--- What the task asks ---
Entries follow. Give back exactly the lines starting at the one containing "(** What the" and ending at the one containing "(** [v.k] (and", and no other lines.

Saved entries:
(** * chat-apl: a shallow embedding of the chat client and of its API route

    The repository is a Next.js client: [components/chat] (the message
    stream and the reply dispatcher), [components/sidebar] (the room
    directory), [context/appcontext] (the session state holder) and
    [api/chat/route.ts] (the completion endpoint).  Everything the
    components await (the document store, the HTTP boundary, the
    completion API) is outside of the repository; it is modelled here as a
    world whose answers are scripted, so that every theorem quantifies
    over all the ways the outside can answer. *)

From Stdlib Require Import ZArith NArith List Bool String Ascii Lia.
From Stdlib Require Import DecimalString Sorting.Sorted Sorting.Permutation.
Import ListNotations.

Set Implicit Arguments.
Set Warnings "-register-all".

(** ** JavaScript strings and values *)

Module Js.

(** A JavaScript string is a sequence of UTF-16 code units. *)
Definition jsstring := list N.

(** An ASCII literal of the source, as code units. *)
Fixpoint lit (s : string) : jsstring :=
  match s with
  | EmptyString => []
  | String c r => N_of_ascii c :: lit r
  end.

(** [a === b] on two strings. *)
Fixpoint jseqb (a b : jsstring) : bool :=
  match a, b with
  | [], [] => true
  | x :: a', y :: b' => N.eqb x y && jseqb a' b'
  | _, _ => false
  end.

(** [a === b] where either side may be [null]. *)
Definition strict_eq (a b : option jsstring) : bool :=
  match a, b with
  | None, None => true
  | Some x, Some y => jseqb x y
  | _, _ => false
  end.

(** WhiteSpace and LineTerminator code points of ECMAScript, the ones
    [String.prototype.trim] strips. *)
Definition isWhiteSpace (c : N) : bool :=
  ((9 <=? c) && (c <=? 13) || (c =? 32) || (c =? 160) || (c =? 5760)
   || (8192 <=? c) && (c <=? 8202) || (c =? 8232) || (c =? 8233)
   || (c =? 8239) || (c =? 8287) || (c =? 12288) || (c =? 65279))%N.

Fixpoint trimStart (s : jsstring) : jsstring :=
  match s with
  | [] => []
  | c :: r => if isWhiteSpace c then trimStart r else s
  end.

Definition trimEnd (s : jsstring) : jsstring := rev (trimStart (rev s)).

Definition trim (s : jsstring) : jsstring := trimEnd (trimStart s).

(** Values that cross the JSON boundaries of the program.  No code path
    computes with numbers, so a number keeps an integer payload only. *)
Inductive JsValue :=
| JUndefined
| JNull
| JBool (b : bool)
| JNum (n : Z)
| JStr (s : jsstring)
| JArr (items : list JsValue)
| JObj (props : list (jsstring * JsValue)).

(** What the program can throw or can see thrown at it. *)
Inductive JsError :=
| TypeError
| SyntaxError
| FirebaseError
| OpenAIError
| Error (message : jsstring).

(** [!v] is [negb (truthy v)]. *)
Definition truthy (v : JsValue) : bool :=
  match v with
  | JUndefined | JNull => false
  | JBool b => b
  | JNum n => negb (n =? 0)%Z
  | JStr s => negb (jseqb s [])
  | JArr _ | JObj _ => true
  end.

Definition typeof (v : JsValue) : jsstring :=
  match v with
  | JUndefined => lit "undefined"
  | JNull | JArr _ | JObj _ => lit "object"
  | JBool _ => lit "boolean"
  | JNum _ => lit "number"
  | JStr _ => lit "string"
  end.

(** Truthiness of a [string | null] slot: [null] and [""] are falsy. *)
Definition truthy_str (s : option jsstring) : bool :=
  match s with
  | None => false
  | Some x => negb (jseqb x [])
  end.

(** Truthiness of an [object | null] slot. *)
Definition truthy_obj {A : Type} (o : option A) : bool :=
  match o with
  | None => false
  | Some _ => true
  end.

Fixpoint lookup (k : jsstring) (props : list (jsstring * JsValue)) : JsValue :=
  match props with
  | [] => JUndefined
  | (k', v) :: r => if jseqb k k' then v else lookup k r
  end.

(** [v.k] (and the destructuring [const { k } = v]): reading a property of
    [null] or [undefined] throws; a primitive or an array has no own
    property of the names the program reads. *)
Definition getProperty (v : JsValue) (k : jsstring) : JsError + JsValue :=
  match v with
  | JUndefined | JNull => inl TypeError
  | JObj props => inr (lookup k props)
  | _ => inr JUndefined
  end.

End Js.
Import Js.

(** The fixed strings of the source, as code units. *)
Module Strings.

(** "申し訳ありませんが、AI応答の取得に失敗しました。" (chat, fetchAIResponse) *)
Definition apology : jsstring :=
  [30003; 12375; 35379; 12354; 12426; 12414; 12379; 12435; 12364; 12289; 65;
   73; 24540; 31572; 12398; 21462; 24471; 12395; 22833; 25943; 12375; 12414;
   12375; 12383; 12290]%N.

(** "申し訳ありませんが、応答を生成できませんでした。" (route.ts) *)
Definition fallback : jsstring :=
  [30003; 12375; 35379; 12354; 12426; 12414; 12379; 12435; 12364; 12289;
   24540; 31572; 12434; 29983; 25104; 12391; 12365; 12414; 12379; 12435;
   12391; 12375; 12383; 12290]%N.

(** "メッセージが必要です" (route.ts, status 400) *)
Definition message_required : jsstring :=
  [12513; 12483; 12475; 12540; 12472; 12364; 24517; 35201; 12391; 12377]%N.

(** "AI応答の生成に失敗しました" (route.ts, status 500) *)
Definition generation_failed : jsstring :=
  [65; 73; 24540; 31572; 12398; 29983; 25104; 12395; 22833; 25943; 12375;
   12414; 12375; 12383]%N.

(** "API呼び出しに失敗しました" (chat, thrown on a non-ok response) *)
Definition api_call_failed : jsstring :=
  [65; 80; 73; 21628; 12403; 20986; 12375; 12395; 22833; 25943; 12375; 12414;
   12375; 12383]%N.

(** "同じ名前のチャットルームが既に存在します" (sidebar) *)
Definition duplicate_name : jsstring :=
  [21516; 12376; 21517; 21069; 12398; 12481; 12515; 12483; 12488; 12523;
   12540; 12512; 12364; 26082; 12395; 23384; 22312; 12375; 12414; 12377]%N.

(** "チャットルームの作成に失敗しました" (sidebar) *)
Definition create_failed : jsstring :=
  [12481; 12515; 12483; 12488; 12523; 12540; 12512; 12398; 20316; 25104;
   12395; 22833; 25943; 12375; 12414; 12375; 12383]%N.

(** "チャットルームの削除に失敗しました" (sidebar, alert) *)
Definition delete_failed : jsstring :=
  [12481; 12515; 12483; 12488; 12523; 12540; 12512; 12398; 21066; 38500;
   12395; 22833; 25943; 12375; 12414; 12375; 12383]%N.

End Strings.

(** ** The data model *)

(** A Firestore [Timestamp]; the server assigns it at write time. *)
Definition Timestamp := Z.

Inductive Sender := user_sender | bot_sender.

(** [type Message] of the chat component: one entry of the local view. *)
Module Message.
Record t := mk {
  id : jsstring;
  text : JsValue;
  sender : Sender;
  createdAt : Timestamp
}.
End Message.

(** [type Room] of the sidebar component. *)
Module Room.
Record t := mk {
  id : jsstring;
  name : jsstring;
  createdAt : Timestamp
}.
End Room.

(** [User] of the identity provider; the program reads [uid] only. *)
Record User := { uid : jsstring }.

(** ** The document store

    Collection [rooms] and, below each room document, the collection
    [massages] (the spelling of the source).  A message document keeps the
    identifier of the room it lies under; deleting the room document does
    not touch it. *)
Module Firestore.

Record RoomDoc := {
  room_id : jsstring;
  room_name : jsstring;
  room_createdAt : Timestamp;
  room_createdBy : option jsstring
}.

Record MassageDoc := {
  massage_room : jsstring;
  massage_id : jsstring;
  massage_text : JsValue;
  massage_sender : Sender;
  massage_createdAt : Timestamp
}.

Record t := {
  rooms : list RoomDoc;
  massages : list MassageDoc
}.

(** The identifier the store assigns to its [n]-th document. *)
Definition autoId (n : N) : jsstring :=
  lit ("doc" ++ NilZero.string_of_uint (N.to_uint n)).

(** A code unit the [.] of a pattern without the flag [s] does not
    match: a line terminator. *)
Definition isLineTerminator (c : N) : bool :=
  ((c =? 10) || (c =? 13) || (c =? 8232) || (c =? 8233))%N.

(** [/^__.*__$/.test(k)], the SDK's test of a reserved field name: two
    low lines at either end, which do not overlap, and no line terminator
    between them. *)
Definition reservedName (k : jsstring) : bool :=
  match k with
  | 95%N :: 95%N :: rest =>
      match rev rest with
      | 95%N :: 95%N :: between =>
          forallb (fun c => negb (isLineTerminator c)) between
      | _ => false
      end
  | _ => false
  end.

(** A field name the SDK accepts in a write: not empty and not reserved. *)
Definition validName (k : jsstring) : bool :=
  negb (jseqb k []) && negb (reservedName k).

(** A field value the SDK accepts, with the settings [getFirestore] gives
    by default.  [addDoc] throws, before anything is sent, on [undefined],
    on an array directly inside an array, and on an object, at any depth,
    one of whose field names is empty or reserved.  What only the server
    refuses is left to the script of the world. *)
Fixpoint validField (v : JsValue) : bool :=
  match v with
  | JUndefined => false
  | JArr items =>
      forallb (fun x => match x with JArr _ => false | _ => validField x end) items
  | JObj props => forallb (fun kv => validName (fst kv) && validField (snd kv)) props
  | _ => true
  end.

Section Ordering.
Variable A : Type.
Variable key : A -> Timestamp.
Variable le : Timestamp -> Timestamp -> bool.

Fixpoint insertBy (x : A) (l : list A) : list A :=
  match l with
  | [] => [x]
  | y :: r => if le (key x) (key y) then x :: l else y :: insertBy x r
  end.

--- Exercise response ---
(** What the program can throw or can see thrown at it. *)
Inductive JsError :=
| TypeError
| SyntaxError
| FirebaseError
| OpenAIError
| Error (message : jsstring).

(** [!v] is [negb (truthy v)]. *)
Definition truthy (v : JsValue) : bool :=
  match v with
  | JUndefined | JNull => false
  | JBool b => b
  | JNum n => negb (n =? 0)%Z
  | JStr s => negb (jseqb s [])
  | JArr _ | JObj _ => true
  end.

Definition typeof (v : JsValue) : jsstring :=
  match v with
  | JUndefined => lit "undefined"
  | JNull | JArr _ | JObj _ => lit "object"
  | JBool _ => lit "boolean"
  | JNum _ => lit "number"
  | JStr _ => lit "string"
  end.

(** Truthiness of a [string | null] slot: [null] and [""] are falsy. *)
Definition truthy_str (s : option jsstring) : bool :=
  match s with
  | None => false
  | Some x => negb (jseqb x [])
  end.

(** Truthiness of an [object | null] slot. *)
Definition truthy_obj {A : Type} (o : option A) : bool :=
  match o with
  | None => false
  | Some _ => true
  end.

Fixpoint lookup (k : jsstring) (props : list (jsstring * JsValue)) : JsValue :=
  match props with
  | [] => JUndefined
  | (k', v) :: r => if jseqb k k' then v else lookup k r
  end.

(** [v.k] (and the destructuring [const { k } = v]): reading a property of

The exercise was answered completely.